Ants Better Than Pesticides to Grow Healthy Crops, Scientists BioEngineer a Better Leaf, the Center for Climate and Energy Solutions!

by | Sep 1, 2022 | Podcasts, The Climate Daily

Ants better than pesticides at protecting healthy crops, plus scientists bioengineer a better leaf for hardier plants in the era of climate change. And, the Center for Climate and Energy Solutions!



The rapid evolution of pesticide resistance and the risks pesticides pose to human and ecosystem health call for sustainable agricultural practices. In other words, wanna reduce pesticide pollution and also reduce reliance on fossil fuel based pesticides, thus helping to combat climate change? Then consider using ants. 

It turns out citrus growers in China were pioneers in biological control using ants centuries ago. That fact alone is why ants over pesticides matters to us. It’s already been tried! Now in this century, recent research reported on in The Guardian suggests ants can be more effective than pesticides at helping farmers produce food. They are better at killing pests, reducing plant damage and increasing crop yields, according to the first systematic review of ants’ contributions to crop production.

Ants are generalist predators and hunt pests that damage fruits, seeds and leaves, leading to a drop in crop yields. A greater diversity of ants generally provides more protection against a wider range of pests, the study found.

The analysis looked at 17 crops, including citrus, mango, apple and soya bean in countries including the US, Australia, the UK and Brazil. “In general, with proper management, ants can be useful pest controls and increase crop yield over time. Some ant species have similar or higher efficacy than pesticides, at lower costs,” researchers wrote in the paper published in Proceedings of Royal Society B.

But not all ants are equally beneficial. According to the paper, “The Effects of Ants on Pest Control: A Meta-Analysis, ”Aggressive ant species, which are usually abundant and/or large-bodied ant species, are expected to have a greater capacity to reduce pest abundance,”

Nor is all farming equal, either. For instance, “more conservative farming with less intensive management (e.g. shaded crops) is expected to conserve or even increase ant diversity and may reflect positively on ants’ services such as herbivore predation.”

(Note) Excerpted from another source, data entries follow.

(** Rewriting one record in place keeps the set well formed. *)
Lemma update_wf key old new rs :
  records_wf rs → find_key key rs = Some old → ir_key new = ir_key old →
  ir_configuration_generation new = ir_configuration_generation old → record_valid new →
  records_wf (update_first (has_key key) new rs).
Proof.
  intros [Hl Hk Hi Hv Hg] Hf Hkey Hcg Hval. split.
  - unfold len in *. rewrite <-(length_fmap ir_key). rewrite (update_first_fmap ir_key key old) by done.
    by rewrite length_fmap.
  - by rewrite (update_first_fmap ir_key key old).
  - rewrite (update_first_fmap _ key old); [done..|]. by rewrite Hkey.
  - apply Forall_forall. intros r [->|Hin]%elem_of_update_first; [done|]. by rewrite Forall_forall in Hv; apply Hv.
  - rewrite Forall_forall in Hg. apply Forall_forall. intros r [->|Hin]%elem_of_update_first; [|by apply Hg].
    rewrite Hcg. apply Hg. by apply find_key_Some in Hf as [? _].
Qed.

(** ** Steps *)

#[local] Arguments prune_records : simpl never.

(** Inputs as the program makes them: a key built by [IssuanceResultKey::new], and times that
    are unsigned. *)
Definition op_input (op : issuance_op) : Prop :=
  0 ≤ op_now op
  ∧ match op with
    | BeginOp key _ _ _ _ => ik_authorization_id key ≠ zeros 16 ∧ ik_csr_digest key ≠ zeros 32
    | _ => True
    end.

Lemma record_valid_status r :
  record_valid r →
  match ir_status r with
  | ResultPending => ir_rejection_code r = None
  | ResultIssued => ir_certificate_chain r ≠ [] ∧ ir_fingerprint r ≠ None
  | ResultRejected => ir_certificate_chain r = [] ∧ ir_rejection_code r ≠ None ∧ ir_rejection_code r ≠ Some 0
  end.
Proof.
  intros [_ Hs]. unfold validate_record_status in Hs. destruct (ir_status r).
  - case_bool_decide as H; [done|]. by apply eq_None_not_Some.
  - apply bind_Ok in Hs as ([] & Hc & Hs). destruct (_ || _) eqn:Hb; [done|]. bool_facts. split; [|done].
    intros He. unfold validate_chain in Hc. by rewrite He in Hc.
  - destruct (_ || _) eqn:Hb; [done|]. bool_facts. done.
Qed.

Lemma with_certificate_valid status retained chain fingerprint ag na r :
  record_valid r → ir_configuration_generation r ≠ None → status ≠ ResultRejected → retained ≠ 0 →
  issued_checks chain fingerprint ag na = Ok tt →
  record_valid (with_certificate status retained chain fingerprint ag na r).
Proof.
  intros [Hf _] Hg Hst Hret. unfold issued_checks. destruct (_ || _); [done|]. intros Hc. split.
  - unfold record_fields_refused in *. simpl. apply orb_false_iff in Hf as [Hf _]. rewrite Hf. simpl.
    by apply Z.eqb_neq.
  - unfold validate_record_status. simpl. destruct status; [|by rewrite Hc; simpl; rewrite bool_decide_eq_false_2|done].
    by destruct (bool_decide _).
Qed.

Lemma with_rejection_valid code retained r :
  record_valid r → code ≠ 0 → retained ≠ 0 → record_valid (with_rejection code retained r).
Proof.
  intros [Hf _] Hc Hret. split.
  - unfold record_fields_refused in *. simpl. apply orb_false_iff in Hf as [Hf _]. rewrite Hf. simpl.
    by apply Z.eqb_neq.
  - unfold validate_record_status. simpl. rewrite bool_decide_eq_false_2; [done|congruence].
Qed.

Lemma begin_pending_checks_Ok app cg exp now retained :
  begin_pending_checks app cg exp now = Ok retained →
  is_err (AppId_new app) = false ∧ cg ≠ 0 ∧ now < exp ≤ now + MAX_AUTHORIZATION_TTL_SECS
  ∧ retained = exp + ISSUANCE_RESULT_TTL_SECS.
Proof.
  unfold begin_pending_checks. intros (x & Ha%map_err_Ok & H)%bind_Ok. rewrite Ha.
  destruct (Z.eqb_spec cg 0); [done|]. destruct (_ || _) eqn:Hb; [done|].
  apply ok_or_Ok, u64_checked_add_Some in H as [-> _]. bool_facts. split_and!; (done || lia).
Qed.

Lemma step_wf op rs : op_input op → records_wf rs → records_wf (op_step op rs).
Proof.
  intros [Hnow Hin] Hwf. assert (Hpr : records_wf (prune_records rs (op_now op)).1) by by apply prune_wf.
  destruct op as [key now|id now|key app cg exp now|key chain fp ag na now|key chain fp ag na now|key code now];
    simpl in *.
  - unfold pruned_effect. by destruct (prune_records rs now).2.
  - unfold pruned_effect. by destruct (prune_records rs now).2.
  - destruct (begin_pending_checks app cg exp now) as [ret|e|] eqn:Hb; [|done..].
    apply begin_pending_checks_Ok in Hb as (Happ & Hcg & Hexp & ->). simpl. unfold begin_pending_step.
    destruct (find_key key _) as [ex|] eqn:Hf.
    + case_bool_decide; [done|]. case_bool_decide; [done|]. unfold pruned_effect. by destruct (prune_records rs now).2.
    + destruct (existsb _ _) eqn:He; [done|]. destruct (MAX_ISSUANCE_RESULT_RECORDS <=? _) eqn:Hl; [done|]. simpl.
      destruct Hpr as [? Hk Hi Hv Hg]. bool_facts. apply find_key_None in Hf. split.
      * unfold len, prune_records in *. rewrite length_app. simpl in *. lia.
      * rewrite fmap_app. apply NoDup_app. split_and!; [done| |apply NoDup_singleton].
        intros k Hkin ->%list_elem_of_singleton. done.
      * rewrite fmap_app. apply NoDup_app. split_and!; [done| |apply NoDup_singleton].
        intros i (r & -> & Hr)%list_elem_of_fmap Heq%list_elem_of_singleton. simpl in Heq.
        rewrite <-not_true_iff_false, existsb_exists in He. apply He. exists r.
        rewrite <-list_elem_of_In, bool_decide_eq_true. done.
      * apply Forall_app. split; [done|]. apply Forall_singleton. split; [|done].
        unfold record_fields_refused. simpl. rewrite Happ, !bool_decide_eq_false_2 by (naive_solver || congruence). simpl.
        apply orb_false_iff. rewrite !Z.eqb_neq. unfold ISSUANCE_RESULT_TTL_SECS. lia.
      * apply Forall_app. split; [done|]. by apply Forall_singleton.
  - destruct (issued_checks chain fp ag na) as [[]|e|] eqn:Hc; [|done..]. simpl. unfold attach_certificate_step.
    destruct (find_key key _) as [old|] eqn:Hf; [|done]. simpl. case_bool_decide as Hr; [done|].
    case_bool_decide; [by destruct (same_certificate _ _ _ _ _)|]. simpl.
    destruct (find_key_Some _ _ _ Hf) as [Hold <-]. pose proof (rw_valid _ Hpr) as Hv. pose proof (rw_generations _ Hpr) as Hg.
    rewrite Forall_forall in Hv, Hg. apply (update_wf _ old); try done.
    apply with_certificate_valid; [by apply Hv|by apply Hg|done| |done].
    destruct (Hv _ Hold) as [Hfr _]. unfold record_fields_refused in Hfr. by bool_facts.
  - destruct (issued_checks chain fp ag na) as [[]|e|] eqn:Hc; [|done..]. simpl. unfold mark_issued_step.
    destruct (find_key key _) as [old|] eqn:Hf; [|done]. simpl. case_bool_decide as Hr; [done|].
    case_bool_decide; [by destruct (same_certificate _ _ _ _ _)|].
    destruct (u64_checked_add _ _) as [ret|] eqn:Hret; [|done]. apply u64_checked_add_Some in Hret as [-> _]. simpl.
    destruct (find_key_Some _ _ _ Hf) as [Hold <-]. pose proof (rw_valid _ Hpr) as Hv. pose proof (rw_generations _ Hpr) as Hg.
    rewrite Forall_forall in Hv, Hg. apply (update_wf _ old); try done.
    apply with_certificate_valid; [by apply Hv|by apply Hg|done| |done]. unfold ISSUANCE_RESULT_TTL_SECS. lia.
  - destruct (Z.eqb_spec code 0); [done|]. unfold mark_rejected_step.
    destruct (find_key key _) as [old|] eqn:Hf; [|done]. simpl. destruct (ir_status old) eqn:Hst; [|done|by case_bool_decide].
    destruct (u64_checked_add _ _) as [ret|] eqn:Hret; [|done]. apply u64_checked_add_Some in Hret as [-> _]. simpl.
    destruct (find_key_Some _ _ _ Hf) as [Hold <-]. pose proof (rw_valid _ Hpr) as Hv.
    rewrite Forall_forall in Hv. apply (update_wf _ old); try done.
    apply with_rejection_valid; [by apply Hv|done|]. unfold ISSUANCE_RESULT_TTL_SECS. lia.
Qed.
(* ===== verification/FieldCodec.v ===== *)
(** * Text fields of the bootstrap and enrollment payloads

    The helpers src/src/bootstrap_wire.rs and src/src/enrollment_v3_wire.rs both have: base64url
    and lowercase hex fields of an exact width, bounded base64 fields, six-digit codes and
    certificate chains.  The two errors they give are parameters, and so is the base64 engine
    (a third-party crate). *)
From S2P Require Export Codec.

(** [u8::is_ascii_hexdigit]. *)
Definition is_ascii_hexdigit (b : byte) : bool :=
  is_ascii_digit b || ((97 <=? byte_val b) && (byte_val b <=? 102)) || ((65 <=? byte_val b) && (byte_val b <=? 70)).

(** ** Hexadecimal *)
Definition hex_digit (nibble : Z) : byte :=
  default x00 (str_lit "0123456789abcdef" !! Z.to_nat nibble).

Definition encode_hex (bytes : list byte) : list byte :=
  bytes ≫= λ b, [hex_digit (Z.shiftr (byte_val b) 4); hex_digit (Z.land (byte_val b) 15)].

Section Fields.
Context {E : Type} (invalid_field frame_too_large : E).
Context (base64_encode : list byte → list byte) (base64_decode : list byte → option (list byte)).

Definition hex_nibble (b : byte) : outcome E Z :=
  if is_ascii_digit b then Ok (byte_val b - 48)
  else if (97 <=? byte_val b) && (byte_val b <=? 102) then Ok (byte_val b - 97 + 10)
  else Err invalid_field.

(** The loop over the pairs of digits. *)
Fixpoint decode_pairs (digits : list byte) : outcome E (list byte) :=
  match digits with
  | high :: low :: rest =>
      high ← hex_nibble high;
      low ← hex_nibble low;
      output ← decode_pairs rest;
      Ok (byte_of_Z (Z.lor (Z.shiftl high 4) low) :: output)
  | _ => Ok []
  end.
(* ===== verification/BootstrapWire.v ===== *)
(** * HDB1 bootstrap frames and payloads (src/src/bootstrap_wire.rs)

    The frame codec, its stream reader and the JSON payloads with their text fields.  JSON
    and base64 are parameters. *)
From S2P Require Export JsonFrames FieldCodec.

Definition HDB1_MAGIC : list byte := str_lit "HDB1".
Definition HDB1_VERSION : Z := 1.
Definition HDB1_HEADER_BYTES : Z := 11.
Definition HDB1_MAX_FRAME_BYTES : Z := 64 * 1024.
Definition HDB1_MAX_PAYLOAD_BYTES : Z := HDB1_MAX_FRAME_BYTES - HDB1_HEADER_BYTES.
Definition HDB1_MAX_CSR_BYTES : Z := 16 * 1024.
Definition HDB1_DIGEST_BYTES : nat := 32.
Definition HDB1_ID_BYTES : nat := 32.
Definition HDB1_REQUEST_ID_BYTES : nat := 16.
Definition HDB1_MAX_SESSION_BYTES : Z := 64.
Definition HDB1_MAX_CHAIN_BYTES : Z := 46 * 1024.
Definition HDB1_MAX_CHAIN_CERTIFICATES : Z := 8.

Inductive Hdb1Kind : Type :=
| Hdb1Start | Hdb1Challenge | Hdb1Submit | Hdb1CoreIssued | Hdb1Reconcile | Hdb1Result | Hdb1Rejected.

#[export] Instance Hdb1Kind_eq_dec : EqDecision Hdb1Kind.
Proof. solve_decision. Defined.

Inductive Hdb1Error : Type :=
| Hdb1InvalidFrame | Hdb1FrameTooLarge | Hdb1InvalidOrder | Hdb1InvalidField.

Abbreviation bresult := (outcome Hdb1Error).

(** [kind as u8]. *)
Definition Hdb1Kind_as_u8 (kind : Hdb1Kind) : Z :=
  match kind with
  | Hdb1Start => 1 | Hdb1Challenge => 2 | Hdb1Submit => 3 | Hdb1CoreIssued => 4
  | Hdb1Reconcile => 5 | Hdb1Result => 6 | Hdb1Rejected => 7
  end.

Definition Hdb1Kind_try_from (value : Z) : bresult Hdb1Kind :=
  match value with
  | 1 => Ok Hdb1Start
  | 2 => Ok Hdb1Challenge
  | 3 => Ok Hdb1Submit
  | 4 => Ok Hdb1CoreIssued
  | 5 => Ok Hdb1Reconcile
  | 6 => Ok Hdb1Result
  | 7 => Ok Hdb1Rejected
  | _ => Err Hdb1InvalidFrame
  end.

#[export] Instance Hdb1Kind_kind : FrameKind Hdb1Error Hdb1Kind :=
  {| kind_as_u8 := Hdb1Kind_as_u8; kind_try_from := Hdb1Kind_try_from |}.

Definition Hdb1Frame : Type := Frame Hdb1Kind.

Definition Hdb1Frame_encode (f : Hdb1Frame) : bresult (list byte) :=
  if HDB1_MAX_PAYLOAD_BYTES <? len (fr_payload f) then Err Hdb1FrameTooLarge else
  Ok (HDB1_MAGIC ++ be_bytes 2 HDB1_VERSION ++ [byte_of_Z (Hdb1Kind_as_u8 (fr_kind f))]
      ++ be_bytes 4 (len (fr_payload f)) ++ fr_payload f).

Definition Hdb1Frame_decode (bytes : list byte) : bresult Hdb1Frame :=
  if (len bytes <? HDB1_HEADER_BYTES) || (HDB1_MAX_FRAME_BYTES <? len bytes)
  then Err (if HDB1_MAX_FRAME_BYTES <? len bytes then Hdb1FrameTooLarge else Hdb1InvalidFrame) else
  magic ← slice bytes 0 4;
  version ← index_u16 bytes 4;
  if bool_decide (magic ≠ HDB1_MAGIC) || negb (version =? HDB1_VERSION) then Err Hdb1InvalidFrame else
  tag ← index bytes 6;
  kind ← Hdb1Kind_try_from (byte_val tag);
  payload_len ← index_u32 bytes 7;
  if HDB1_MAX_PAYLOAD_BYTES <? payload_len then Err Hdb1FrameTooLarge else
  if negb (len bytes =? HDB1_HEADER_BYTES + payload_len) then Err Hdb1InvalidFrame else
  payload ← slice_from bytes 11;
  Ok {| fr_kind := kind; fr_payload := payload |}.

(** [read_frame]. *)
Definition Hdb1_read_frame : stateful (list byte) Hdb1Error Hdb1Frame :=
  (let! header := read_exact 11 Hdb1InvalidFrame in
   let! payload_len := st_lift (index_u32 header 7) in
   if HDB1_MAX_PAYLOAD_BYTES <? payload_len then st_err Hdb1FrameTooLarge else
   let! payload := read_exact (Z.to_nat payload_len) Hdb1InvalidFrame in
   st_lift (Hdb1Frame_decode (header ++ payload)))%relay.

(** [Hdb1Frame::json] and [parse_json]. *)
Definition Hdb1Frame_json {T} (to_vec : T → option (list byte)) (kind : Hdb1Kind) (value : T) : bresult Hdb1Frame :=
  frame_json to_vec Hdb1InvalidFrame Hdb1FrameTooLarge HDB1_MAX_PAYLOAD_BYTES kind value.
Definition Hdb1Frame_parse_json {T} (from_slice : list byte → option T) (frame : Hdb1Frame) (expected : Hdb1Kind)
  : bresult T :=
  frame_parse_json from_slice Hdb1InvalidFrame Hdb1InvalidOrder frame expected.

(** ** Payloads *)

(** [is_valid_hdb1_session]. *)
Definition is_valid_hdb1_session (value : list byte) : bool :=
  bool_decide (value ≠ []) && (len value <=? HDB1_MAX_SESSION_BYTES) && bool_decide (value ≠ str_lit ".")
  && bool_decide (value ≠ str_lit "..")
  && forallb (λ b, is_ascii_alphanumeric b || bool_decide (b ∈ [x2e; x5f; x2d])) value.

Definition Hdb1_validate_session (value : list byte) : bresult unit :=
  if is_valid_hdb1_session value then Ok tt else Err Hdb1InvalidField.

Inductive Hdb1ChallengeStatus : Type := Hdb1AwaitingCode.
Inductive Hdb1CoreState : Type := Hdb1BootstrapPending.
Inductive Hdb1ResultStatus : Type := Hdb1ResultPending | Hdb1ResultIssued | Hdb1ResultRejected.

Record Hdb1StartPayload : Type := {
  bs_request_id : list byte;
  bs_core_csr : list byte;
  bs_app_csr_digest : list byte;
  bs_normalized_session : list byte;
  bs_core_binding_digest : list byte;
  bs_configuration_generation : Z;
}.
Record Hdb1ChallengePayload : Type := {
  bc_bootstrap_id : list byte;
  bc_challenge : list byte;
  bc_expires_at_epoch_seconds : Z;
  bc_status : Hdb1ChallengeStatus;
}.
Record Hdb1SubmitPayload : Type := {
  bu_bootstrap_id : list byte;
  bu_challenge : list byte;
  bu_code : list byte;
}.
Record Hdb1CoreIssuedPayload : Type := {
  bi_approval_id : list byte;
  bi_core_identity : list byte;
  bi_certificate_chain : list (list byte);
  bi_not_after_epoch_seconds : Z;
  bi_state : Hdb1CoreState;
}.
Record Hdb1ReconcilePayload : Type := {
  br_approval_id : list byte;
  br_core_binding_digest : list byte;
  br_normalized_session : list byte;
}.
Record Hdb1ResultPayload : Type := {
  bt_approval_id : list byte;
  bt_status : Hdb1ResultStatus;
  bt_core_identity : option (list byte);
  bt_certificate_chain : option (list (list byte));
  bt_not_after_epoch_seconds : option Z;
  bt_rejection_code : option Z;
}.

Lots to process, but definitely worth following.

DEEPER DIVE: Ant Research Paper, The Guardian



Cool biotech story about developing food resiliency in the era of climate change. According to an NYT article written by Raymond Zhong and Clare Toeniskoetter, Researchers increased yield in soy plants by making them better at photosynthesis. Photosynthesis is the process by which green plants and some other organisms use sunlight to synthesize foods from carbon dioxide and water.

For decades, scientists have pursued a tantalizing possibility for bolstering food supplies and easing hunger for the world’s poorest: improving photosynthesis, the biological process in plants that sustains nearly all life on Earth. Now, researchers say that by using genetic modifications to increase the efficiency of photosynthesis, they significantly increased yields in a food crop, soybeans, providing a glimmer of potential that such methods could someday put more food on tables as climate change and other threats make it harder for vulnerable populations across the globe to feed their families.

The scientists tested their gene alterations on soy plants grown in a single location during just two crop seasons. In interviews, they acknowledged that more trials were needed to see whether their results would hold up across different environments and weather conditions. Their methods will also have to pass muster with government regulators before crops transformed this way will ever reach farmers’ fields.

Why does engineering a better leaf matter to us? The findings hold promise for feeding a warming world.

DEEPER DIVE: Photosynthesis, Climate Resilient Plants



According to its website, the Center for Climate and Energy Solutions is all about “building common ground for practical climate solutions.” It works to secure a safe and stable climate by accelerating the global transition to net-zero greenhouse gas emissions and a thriving, just, and resilient economy.

C2ES started life as the Pew Center on Global Climate Change back in 1998. In 2007 Pew joined 30+ companies and non-profit organizations and created the US Climate Action Partnership in order to support bipartisan action in Congress. Four years later, Pew changed the name of the Center on Global Climate Change to the Center for Climate and Energy Solutions.

C2ES offers a Policy Hub, Climate Solutions and Climate Basics on its website. Each provides a site with visitor tools for practical climate solutions. There’s a map of US State Climate Action Plans. There’s a video of a webinar on Best Practices for Tackling Flood Mitigation with Federal Resources.

Why does the C2ES matter to us? A particular aspect of its work is creating major resilience initiatives. In addition to humans working to lessen the worst effects of climate change and to develop strategies to adapt to the new climate reality, we must also learn to be resilient, if we wish to thrive.

A sampling of the C2ES resilience initiatives include a federal policy action plan to accelerate local resilience; an extensive collection of publications on state and city resilience policy globally, and the climate resilience portal, billed as “an essential introduction to identifying and financing resilience solutions from business and government partners.”